## ASSIGNMENT
Select, from the material below, each line with "PyStr" in it.
BEGIN
(** * repo-to-claude-skill: repository analysis, prompt assembly and
      response parsing, embedded from the Python sources

    The development follows the layout of the repository:
    - [PyStr], [Py], [PyPath] : the Python [str] operations, results
      (a value or a raised exception) and paths the sources use;
    - [Json]   : JSON values as [json.loads] produces them, and a decoder;
    - [UrlLib] : the decomposition of a URL done by [urllib.parse.urlparse];
    - [Evidence] : the analysis dict exchanged between analyzer and
      generator;
    - [AiGenerator]  : [src/ai_generator.py] (BaseSkillGenerator);
    - [Locator], [RepoAnalyzer] : [src/repo_analyzer.py];
    - [App] : [generate_skill_workflow] of [app.py];
    - [Spec], [Examples] : the vocabulary of the specification and
      concrete inputs;
    then the properties, one group per component.

    Characters are 8-bit code points ([ascii]); a Python [str] is a list of
    them.  [json.loads] and [urlparse] belong to the Python library: the
    embedded functions take them as parameters, and the properties that
    quantify over them hold for every such function. *)

From Stdlib Require Import List Ascii ZArith NArith Lia Bool Arith.
From Stdlib Require String DecimalString.
Import ListNotations String.StringSyntax.

(** String literals stand for lists of characters. *)
Coercion String.list_ascii_of_string : String.string >-> list.
Set Warnings "-abstract-large-number".
Open Scope string_scope.
Open Scope list_scope.

(* ================================================================= *)
(** ** Python strings *)

Module PyStr.

Definition str := list ascii.

Definition chr (n : nat) : ascii := ascii_of_nat n.
Definition ord (c : ascii) : nat := nat_of_ascii c.

(** The line feed, tab and carriage return characters. *)
Definition LF : ascii := chr 10.
Definition TAB : ascii := chr 9.
Definition CR : ascii := chr 13.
END
## WORKED SOLUTION
    - [PyStr], [Py], [PyPath] : the Python [str] operations, results
Module PyStr.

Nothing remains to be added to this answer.